Summary of NY-ESO-1-specific CD8+ and CD4+ T-cell responses, and antibody responses. Cellular responses were measured 14 d after IVS and humoral responses were analyzed by ELISA against the NY-ESO-1 protein in plasma collected from enrolled patients' pre- treatment and during treatment as indicated.

Figure 5.

Mapping of NY-ESO-1-specific CD8+ and CD4+ T-cell responses. (A) Using individual overlapping peptides covering the entire NY-ESO-1 LSP sequence, NY-ESO-1-specific CD8+ T-cell responses (n = 5 patients) and CD4+ T-cell responses (n = 9 patients) were mapped, by monitoring IFNγ + TNFα (CD8+ T-cells) and IFNγ (CD4+ T-cells) production after 6-h peptide challenge. (B) Representative example of NY-ESO-194–104/B35 multimer staining directly ex vivo and after IVS of CD8+ T-cells from HLA-B35+ patients. (C) MHC class II restriction of NY-ESO-1-specific CD4+ T-cell responses was assessed in a 6-h peptide challenge in the absence or presence of blocking anti-DR, -DP, or -DQ antibodies.
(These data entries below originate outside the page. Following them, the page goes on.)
Lemma error_answered {P B} `{HttpParser P} `{T : Transport P B} `{TL : !TransportLaws T} `{IterationOrder}
    conf strerror create_session (s s1 : session P B) e :
  (modify (session_setSessionTimeout (headersTimeout conf)) >>> serve conf create_session) s = (Raise e, s1) ->
  forthcoming (length (toString (-1) (error_response strerror e))) s1 ->
  exists o s', ioLoop conf strerror create_session s = (o, s') /\
    (o = Done tt /\ closed (env s') = true \/ secured = true /\ o = Suspended) /\
    delivered (env s') = delivered (env s1) ++
      (if m_can_write_errror s1 then toString (-1) (error_response strerror e) else []).
Proof.
  intros Hs Hf. unfold ioLoop, try_catch. unfold bind at 1. rewrite Hs.
  unfold bind at 1, gets at 1. destruct (m_can_write_errror s1); cbn [when].
  - destruct (write_loop_progress (write_fuel s1)
      (toString (-1) (error_response strerror e)) s1) as [s2 E]; [unfold rounds, write_fuel; lia|done|].
    destruct (session_write_sent _ _ _ E) as [Hd _]. unfold session_write. rewrite E.
    destruct (shutdown_law s2) as (o & s' & Es & Ed & Ho). exists o, s'. split; [done|]. split; [done|]. congruence.
  - cbn. destruct (shutdown_law s1) as (o & s' & Es & Ed & Ho). exists o, s'. rewrite app_nil_r. by split_and!.
Qed.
Specific responses were measured by quantification of IFNγ production. (D) Representative example of NY-ESO-187–99/DR7 multimer staining of IVS CD4+ T-cells obtained from HLA-DR7+ patients, before and during immunization.

Figure 6.

NY-ESO-187–99 peptide represents a novel MHC class II epitope. A. NY-ESO-187–99-specific CD4+ T-cell clones were generated and stained with NY-ESO-1/DR7 multimers (upper panels). Reactivity to specific peptide was tested and EC50 was calculated for both Type1 and Type2 cytokines (lower panels). (B) NY-ESO-187–99-specific-CD4+ T-cell clones were assessed for their capacity to secrete IFNγ or kill HLA-DR7+ target T-cells, in the presence or absence of specific peptide. (C) Representative example of direct ex vivo multimer staining of NY-ESO-187–99-specific-CD4+ T-cells in HLA-DR7+ patients. (D) Summary of frequencies of direct ex vivo detectable NY-ESO-187–99-specific-CD4+ T-cells in HLA-DR7+ patients.

Figure 7.

Overall survival and progression-free survival depending on the maximal level of IFNγ+ NY-ESO-1-specific CD8+ T-cell (A) and CD4+ T-cell (B) frequencies reached during the study after IVS. (A). Overall survival (left panel) and progression-free survival (right panel) in patients with low frequencies of IFNγ+ NY-ESO-1-specific CD8+ T-cells (lower than the median, n = 9) and in patients with high frequencies of IFNγ+ NY-ESO-1-specific CD8+ T-cells (higher than the median, n = 9). (B) Overall survival (left panel) and progression-free survival (right panel) in patients with low frequencies of IFNγ+ NY-ESO-1-specific CD4+ T-cells (lower than the median, n = 9) and in patients with high frequencies of IFNγ+ NY-ESO-1-specific CD4+ T-cells (higher than the median, n = 9).